I decided to buy the Echo (price was within $3 of the Husky), even though they won't rate the HP of their 25.4 cc engine.

Yesterday was my first day to play with it.  Here are my thoughts:

1.  This device cuts through 8" Oak dead branches like a hot knife through butter.  I'm hooked.

2.  This device is one heck of an upper body work out!  The shoulder strap is not terribly useful.  The Husky came with a dual strap affair that looks like a back pack harness.  My dear wife watched the fun and then ordered the Echo equivalent unit for me at something like $51.

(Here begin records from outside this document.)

Lemma solve_task2_success linprog x11 x12 x13 x21 x22 x23 :
  res_success (linprog task2_lp) = true ->
  res_x (linprog task2_lp) = [x11; x12; x13; x21; x22; x23] ->
  solve_task2 linprog =
  ([Intro2; Balance supply demand; Model2; CallLinprog task2_lp;
    Plan Sklad1 Alpha x11 (8 * x11); Plan Sklad1 Beta x12 (6 * x12);
    Plan Sklad1 Gamma x13 (10 * x13); Plan Sklad2 Alpha x21 (9 * x21);
    Plan Sklad2 Beta x22 (7 * x22); Plan Sklad2 Gamma x23 (5 * x23);
    MinCost (res_fun (linprog task2_lp));
    CheckRow (x11 + x12 + x13) 150; CheckRow (x21 + x22 + x23) 250;
    CheckRow (x11 + x21) 120; CheckRow (x12 + x22) 180;
    CheckRow (x13 + x23) 100; UsedHeader]
   ++ used_lines (routes_of (x11, x12, x13, x21, x22, x23))
   ++ [UnusedHeader]
   ++ unused_lines (routes_of (x11, x12, x13, x21, x22, x23))
   ++ [SaveFig "task2.png"
         (Chart2 (flat_map draw_flow (routes_of (x11, x12, x13, x21, x22, x23)))
                 (res_fun (linprog task2_lp)))],
   inr (Some (linprog task2_lp))).
Proof.
  intros Hs Hx. unfold solve_task2, report_balance. rewrite !bind_print, bind_call. cbv beta.
  rewrite Hs, Hx. unfold unpack6. rewrite bind_ret. cbv beta iota.
  rewrite !bind_print. cbv beta.
  rewrite (for_each_total _ _ print_used_outcome).
  rewrite (for_each_total _ _ print_unused_outcome).
  rewrite !bind_value.
  reflexivity.
Qed.
(** What [loadUserLetterings] finds in local storage: the character [ch] is
    mapped to [v] exactly when the key [local_glyph_<userId>_<ch>] holds the
    non-empty string [v]. *)
Lemma scan_plain_lookup (st : LocalStorage.t) ch v :
  foldl (scan_step_plain userId) ∅ (LocalStorage.entries st) !! ch = Some v
  ↔ LocalStorage.items st !! (local_prefix userId +:+ ch) = Some v ∧ v ≠ "".
Proof.
  unfold LocalStorage.entries. split.
  - intros Hres.
    destruct (LocalStorage.items st !! (local_prefix userId +:+ ch))
      as [v0|] eqn:Hk.
    + destruct (decide (v0 = "")) as [->|Hv0].
      * rewrite scan_plain_miss in Hres; [by rewrite lookup_empty in Hres|].
        intros v' Hv'%elem_of_map_to_list. congruence.
      * rewrite (scan_plain_hit _ _ _ v0) in Hres;
          [by simplify_eq | apply NoDup_fst_map_to_list
           | by apply elem_of_map_to_list | done].
    + rewrite scan_plain_miss in Hres; [by rewrite lookup_empty in Hres|].
      intros v' Hv'%elem_of_map_to_list. congruence.
  - intros [Hk Hv]. apply scan_plain_hit;
      [apply NoDup_fst_map_to_list | by apply elem_of_map_to_list | done].
Qed.

End local_scan.

Section own_letterings.

(** The scan of [loadLetteringsForInteraction] collects the images of the
    scan of [loadUserLetterings], tagged [user]. *)
Lemma scan_fold_fst userId l acc acc0 :
  acc.1 = (λ img, Lettering.mk img user) <$> acc0 →
  (foldl (scan_step userId) acc l).1
  = (λ img, Lettering.mk img user) <$> foldl (scan_step_plain userId) acc0 l.
Proof.
  revert acc acc0. induction l as [|[k v] l IH]; intros acc acc0 Hacc; [done|].
  simpl. apply IH.
  destruct (JS.nonempty k && JS.startsWith k (local_prefix userId)); [|done].
  destruct (JS.nonempty v); [|done].
  simpl. by rewrite fmap_insert, Hacc.
Qed.

Lemma scanLocal_lookup userId st ch e :
  (scanLocal userId st).1 !! ch = Some e
  ↔ ∃ v, e = Lettering.mk v user
         ∧ LocalStorage.items st !! (local_prefix userId +:+ ch) = Some v
         ∧ v ≠ "".
Proof.
  unfold scanLocal.
  rewrite (scan_fold_fst _ _ _ ∅) by (simpl; by rewrite fmap_empty).
  rewrite lookup_fmap, fmap_Some.
  split.
  - intros (v & Hv & ->). exists v. split; [done|]. by apply scan_plain_lookup.
  - intros (v & -> & Hv). exists v. split; [|done]. by apply scan_plain_lookup.
Qed.

Lemma fetchRemote_lookup env userId fs ch e :
  (fetchRemote env userId fs).1 !! ch = Some e
  ↔ getDoc_error env USER_GLYPHS_COLLECTION userId = false
    ∧ ∃ d glyphId g,
        Firestore.userGlyphs fs !! userId = Some d
        ∧ Firestore.charMap_of d !! ch = Some glyphId
        ∧ getDoc_error env GLOBAL_GLYPHS_COLLECTION glyphId = false
        ∧ Firestore.globalGlyphs fs !! glyphId = Some g
        ∧ e = Lettering.mk (Glyph.imageData g) user.
Proof.
  unfold fetchRemote.
  destruct (getDoc_error env USER_GLYPHS_COLLECTION userId).
  { simpl. rewrite lookup_empty. split; [done | by intros [? _]]. }
  simpl. rewrite lookup_omap, bind_Some. split.
  - intros (glyphId & Hptr & Hg). split; [done|].
    destruct (Firestore.userGlyphs fs !! userId) as [d|];
      [|by rewrite lookup_empty in Hptr].
    destruct (getDoc_error env GLOBAL_GLYPHS_COLLECTION glyphId) eqn:Herr;
      [done|].
    apply fmap_Some in Hg as (g & Hg & ->).
    by exists d, glyphId, g.
  - intros (_ & d & glyphId & g & -> & Hptr & Herr & Hg & ->).
    exists glyphId. split; [done|]. by rewrite Herr, Hg.
Qed.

3.  The Echo Vortex power unit is easy to start, CARB compliant, quiet, and reasonably responsive.  I think it has enough power for the 12" bar and a sharp chain.  I suppose it will pick up a little HP when it is broken in and I can tune the carb for our altitude.  It comes running pretty rich.  It cut through hard, dry, dead oak quickly, though.  The biggest limb I cut was about 10" at the base.  That may have taken a couple of minutes, including repositioning after making an under cut, first.  You will spend more time positioning than cutting with one of these.

4.  The pole, extended out, with the 4' extension attached, will get you far enough away from lower limbs so that you don't drop them on your head.  It is a handful to maneuver it at it's max length, but manageable for a 5'7" guy that never made any claims to be an athlete.  I have not climbed a ladder with it, yet, but probably will violate this owners manual recommendation at some point.  I don't think you would want to have it extended out very far and climb a ladder.  The cutting head feels heavy when it is 12-14 feet out from you.
*
What I like*:  Cuts fast, 5 year consumer warranty, quiet, easy to start, about the longest reach available for this type of pruner, pole is more rigid than the Husky, almost no flex.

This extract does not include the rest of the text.